WHAT TO DO:
Transcribe the records below exactly, from their first line through the line containing "match file_metadata with". Omit every line after it.

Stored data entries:
===

(** The loop that keeps the listed files that exist and are completed. *)
Fixpoint valid_file_ids {E} (file_ids : list string) : M E World (list string) :=
  match file_ids with
  | [] => ret []
  | file_id :: rest =>
      (file_metadata <- FileService.get_file_by_id file_id ;;
       tail <- valid_file_ids rest ;;
       match file_metadata with
       | Some m =>
           if String.eqb (FileMetadata.status m) "completed"
           then ret (file_id :: tail) else ret tail
       | None => ret tail
       end)%comp
  end.

(** The list both handlers pass to [query_graph]:
    [valid_file_ids if query.mode == ChatMode.LOCAL else []]. *)
Definition dispatched_file_ids (m : ChatMode) (valid : list string) : list string :=
  if is_local m then valid else [].

(** The conversion of the sources of a result into [ChatSource] values. *)
Fixpoint convert_sources {E} (valid : list string)
    (sources : list (list (string * string))) : M E World (list ChatSource.t) :=
  match sources with
  | [] => ret []
  | source_data :: rest =>
      (source_file <- match valid with
                      | first :: _ => FileService.get_file_by_id first
                      | [] => ret None
                      end ;;
       let source :=
         ChatSource.mk
           (match valid with first :: _ => first | [] => "unknown" end)
           (match source_file with
            | Some f => FileMetadata.original_filename f
            | None => "unknown"
            end)
           (dict_get "chunk_id" source_data)
           (dict_get "score" source_data) in
       tail <- convert_sources valid rest ;;
       ret (source :: tail))%comp
  end.

(** [a or b] on an optional string. *)
Definition or_else (a : option string) (b : string) : string :=
  match a with
  | Some s => if String.eqb s "" then b else s
  | None => b
  end.

Definition chat_query (env : Env) (query : ChatQuery.t)
  : M HTTPException World ChatResponse.t :=
  if (is_local (ChatQuery.mode query)
      && bool_decide (ChatQuery.file_ids query = []))%bool then
    raise (mkHTTPException 400 "Local mode requires at least one file_id")
  else
    (valid <- valid_file_ids (ChatQuery.file_ids query) ;;
     if (is_local (ChatQuery.mode query) && bool_decide (valid = []))%bool then
       raise (mkHTTPException 400 "No valid completed files found for local search")
     else
       try_except
         (result <- GraphRAGService.query_graph (engines env) (start_time env) (end_time env)
                      (ChatQuery.message query) (ChatQuery.mode query)
                      (dispatched_file_ids (ChatQuery.mode query) valid) ;;
          sources <- convert_sources valid (sources result) ;;
          ret (ChatResponse.mk (message_uuid env) (response result) (ChatQuery.mode query)
                 sources (processing_time result)
                 (or_else (ChatQuery.conversation_id query) (conversation_uuid env))))
         (fun e : exn =>
            raise (mkHTTPException 500 ("Chat query failed: " ++ str e))))%comp.

(** The chunks [generate_stream] yields, in order. *)
Definition generate_stream (env : Env) (query : ChatQuery.t) (valid : list string)
    (w : World) : list ChatStreamChunk.t :=
  let chunk_id := chunk_uuid env in
  let failed (e : exn) := [ChatStreamChunk.mk chunk_id "" true [] (Some (str e))] in
  ChatStreamChunk.mk chunk_id "" false [] None
  :: match GraphRAGService.query_graph (engines env) (start_time env) (end_time env)
             (ChatQuery.message query) (ChatQuery.mode query)
             (dispatched_file_ids (ChatQuery.mode query) valid) w with
     | (Return result, w1) =>
         (List.map (fun chunk_text => ChatStreamChunk.mk chunk_id chunk_text false [] None)
                   (Text.slices 50 (response result))
          ++ match convert_sources (E := exn) valid (sources result) w1 with
             | (Return sources, _) => [ChatStreamChunk.mk chunk_id "" true sources None]
             | (Raise e, _) => failed e
             end)%list
     | (Raise e, _) => failed e
     end.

===

WRITTEN RESPONSE:
(** The loop that keeps the listed files that exist and are completed. *)
Fixpoint valid_file_ids {E} (file_ids : list string) : M E World (list string) :=
  match file_ids with
  | [] => ret []
  | file_id :: rest =>
      (file_metadata <- FileService.get_file_by_id file_id ;;
       tail <- valid_file_ids rest ;;
       match file_metadata with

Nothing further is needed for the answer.